O is for Outgoing players. Sadly, Habs fans will see several players wearing a different team’s uniform having left via free agency and/or trade. On July 1st, the Habs traded the rights to Brian Gionta and Josh Gorges to Buffalo. The two will return to the Bell Center when the Sabres visit the Bell Center on November 29. LW Tomas Vanek inked a three year deal with the Minnesota Wild (returns November 8). RW Mike Blunden signed a two-way deal with the Tampa Bay Lightning (returns March 10, assuming he is in the NHL). Goalie Devon Dubnyk signed with the Arizona Coyotes (returns February 1st). LW Nick Tarnasky signed a two-year deal with the NY Rangers (returns October 25). Finally, C Ryan White signed with the Philadelphia Flyers (returns November 15). Happy trails and good luck to all the players mentioned above.

P is for Power Play. Equally as important to killing off penalties is taking advantage of the times when you are up a man. Not only can a PP goal extend or give your team the lead if the game is tied, it can also spark much needed momentum. Last season the Canadiens scored on 17.7% of its PP chances, putting them 19th in the NHL. They’ll need to improve that number if they want to be successful as a team this season.
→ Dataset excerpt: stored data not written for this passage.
Lemma refreshAccessToken_keeps_refresh_token_witness :
  ∃ (cfg : Config) (i : nat) (cfg' : Config) (c : Context),
    file Sample.world = Stored cfg
    ∧ file (refreshAccessToken "" (Sample.refreshEnv 2000%Z (Sample.tokens 3600%Z))
              Sample.world).2 = Stored cfg'
    ∧ Contexts cfg !! i = Some Sample.dev
    ∧ Contexts cfg' !! i = Some c
    ∧ RefreshToken c = RefreshToken Sample.dev
    ∧ (ApiVersion c, Name c, URL c, ProviderID c, Host c)
      = (ApiVersion Sample.dev, Name Sample.dev, URL Sample.dev, ProviderID Sample.dev,
         Host Sample.dev)
    ∧ (∀ j, j ≠ i → Contexts cfg' !! j = Contexts cfg !! j)
    ∧ length (Contexts cfg') = length (Contexts cfg)
    ∧ ActiveContext cfg' = ActiveContext cfg
    ∧ Version cfg' = Version cfg.
Proof.
  apply (refreshAccessToken_keeps_refresh_token ""
           (Sample.refreshEnv 2000%Z (Sample.tokens 3600%Z)) Sample.world
           (logged (discoveryEvents Sample.dev) Sample.world) Sample.dev Sample.provider
           StatusOK "OK" (Sample.tokens 3600%Z) (mkToken "AT1" "Bearer" "RT1")).
  - vm_compute. reflexivity.
  - vm_compute. reflexivity.
  - discriminate.
  - vm_compute. reflexivity.
  - discriminate.
  - discriminate.
  - reflexivity.
  - reflexivity.
  - reflexivity.
Defined.

Lemma refreshAccessToken_then_fast_path_witness :
  let w' := (refreshAccessToken "" (Sample.refreshEnv 2000%Z (Sample.tokens 3600%Z))
               Sample.world).2 in
  refreshAccessToken "" (Sample.refreshEnv 3000%Z (Sample.failure "invalid_grant")) w'
  = (Ret ("AT1", None), w').
Proof.
  apply (refreshAccessToken_then_fast_path ""
           (Sample.refreshEnv 2000%Z (Sample.tokens 3600%Z))
           (Sample.refreshEnv 3000%Z (Sample.failure "invalid_grant")) Sample.world
           (logged (discoveryEvents Sample.dev) Sample.world) Sample.dev Sample.provider
           StatusOK "OK" (Sample.tokens 3600%Z) (mkToken "AT1" "Bearer" "RT1")).
  - vm_compute. reflexivity.
  - vm_compute. reflexivity.
  - discriminate.
  - vm_compute. reflexivity.
  - discriminate.
  - discriminate.
  - reflexivity.
  - reflexivity.
  - reflexivity.
  - unfold expiry_representable. simpl. lia.
  - vm_compute. discriminate.
Defined.

(* ------------------------------------------------------------------ *)
(** ** More on the login command *)

Ltac login_aborted :=
  solve [right; split; [discriminate | split; [reflexivity | count_events]]].

(** X30. [login] is all or nothing: either it returns, and then it has
    written the configuration exactly once; or it does not return (the
    process ends, crashes, or is still polling when the answers run
    out), and then the configuration file is as it was and nothing was
    written. *)
Theorem login_all_or_nothing (contextName : string) (env : LoginEnv) (w : World) :
  let run := login contextName env w in
  (run.1 = Ret ()
   ∧ (∃ cfg : Config, file run.2 = Stored cfg)
   ∧ config_writes (trace run.2) = config_writes (trace w) + 1)
  ∨ (run.1 ≠ Ret ()
     ∧ file run.2 = file w
     ∧ config_writes (trace run.2) = config_writes (trace w)).
Proof.
  cbv zeta. remember (login contextName env w) as run eqn:Hrun.
  unfold login, cmd_bind at 1 in Hrun.
  pose proof (GetActiveContext_world contextName w) as Hw.
  destruct (GetActiveContext contextName w) as [[ctxt| | |] w0] eqn:Hctx;
    cbn [snd] in Hw; subst w0; [| subst run; login_aborted ..].
  unfold cmd_bind at 1 in Hrun.
  destruct (getLoginInformation_cases ctxt (le_discovery env) w)
    as (o & devs & Hdisc & _ & Hwr & _).
  rewrite Hdisc in Hrun.
  destruct o as [[p|e]| | |]; [| subst run; login_aborted ..].
  cbv zeta in Hrun. fold (deviceFlow p) in Hrun.
  unfold cmd_bind at 1, requestDeviceCode in Hrun.
  unfold cmd_bind at 1 in Hrun. rewrite emit_logged in Hrun.
  destruct (le_device env) as [why | status st [dc | why]];
    [subst run; login_aborted | |].
  2: { destruct (bool_decide (status ≠ StatusOK)); subst run; login_aborted. }
  destruct (bool_decide (status ≠ StatusOK)); [subst run; login_aborted|].
  unfold cmd_ret at 1 in Hrun. unfold cmd_bind at 1 in Hrun.
  destruct (le_qr env) as [qr|]; [| subst run; login_aborted].
  unfold cmd_ret at 1 in Hrun.
  do 7 (unfold cmd_bind at 1 in Hrun; rewrite emit_logged in Hrun).
  unfold cmd_bind at 1, waitForTokens in Hrun.
  destruct (pollLoop_logs (deviceFlow p) (le_polls env) dc 0%Z)
    as (o & pevs & Hpevs & Hloop).
  rewrite Hloop in Hrun.
  destruct o as [[tr|e]| | |]; [| subst run; login_aborted ..].
  unfold cmd_bind at 1 in Hrun. rewrite emit_logged in Hrun.
  unfold cmd_bind at 1 in Hrun. rewrite ParseIDToken_run in Hrun.
  destruct (idTokenError (le_idtoken env)); [subst run; login_aborted|].
  unfold cmd_bind at 1, field_of_Token in Hrun.
  destruct (Token tr) as [t|] eqn:Htoken; [| subst run; login_aborted].
  unfold cmd_ret at 1, cmd_bind at 1 in Hrun. unfold cmd_ret at 1 in Hrun.
  destruct (GetActiveContext_Ret _ _ _ _ Hctx) as (_ & cfg & i & Hfile & Hfind).
  erewrite SetContext_found in Hrun;
    [| exact Hfile
     | cbn [Name set_RefreshToken set_AccessTokenExpiry set_AccessToken];
       rewrite Name_claimsApplied; exact Hfind].
  cbv zeta in Hrun. subst run. left. split; [done|]. split; [by eexists|].
  count_events.
Qed.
Q is for Qualify for the playoffs. In order to have a chance at winning the Stanley Cup, Montreal must first either be one of the top three teams in the Altantic division, or battle it out with 9 other teams for the two wildcard spots. The Canadiens are best to try and be in the top three in the Atlantic division rather than risking

R is for Rookies. Generally every team has at least one rookie, defined as a player either playing his first full season or having < 1 full year of NHL experience. Last year 22-year-old Alex Galchenyuk was the team’s rookie. He finished with 13 goals and 18 assists. This year, you are likely to see the likes of Gabriel Dumont, Stefan Fournier, and Greg Pateryn as injuries occur or prospects make good impressions during training camp to the coaching staff.

S is for Subban, PK. 2013 Norris Trophy winner for the NHL’s top defenseman, just 25 years old and best of all signed for the next 8 seasons. A reminder, Subban is only entering his 5th season in the NHL. He possesses a booming slap shot, has great leadership qualities and has the tenacity to carry this team to great things. He will be considered very highly to be the next captain of the Montreal Canadiens. Habs fans salivate because Subban is already a stellar defenseman and he will only get better with time.

T is for The Fans. Montreal boasts one of the loudest, most intimidating arenas to play in. Every home game, the atmosphere is incredible. When the team is winning, the fans are singing. And when the team is losing, the fans are still cheering loudly. The home record of 23-13-9 (10th in the NHL) last year reflects that atmosphere

U is for Unity. Hockey is a team sport. You win together you lose together. Teams that are successful move the puck efficiently and opponents have a hard time getting it back. This process starts in training camp and continues on the road when players get a chance to bond.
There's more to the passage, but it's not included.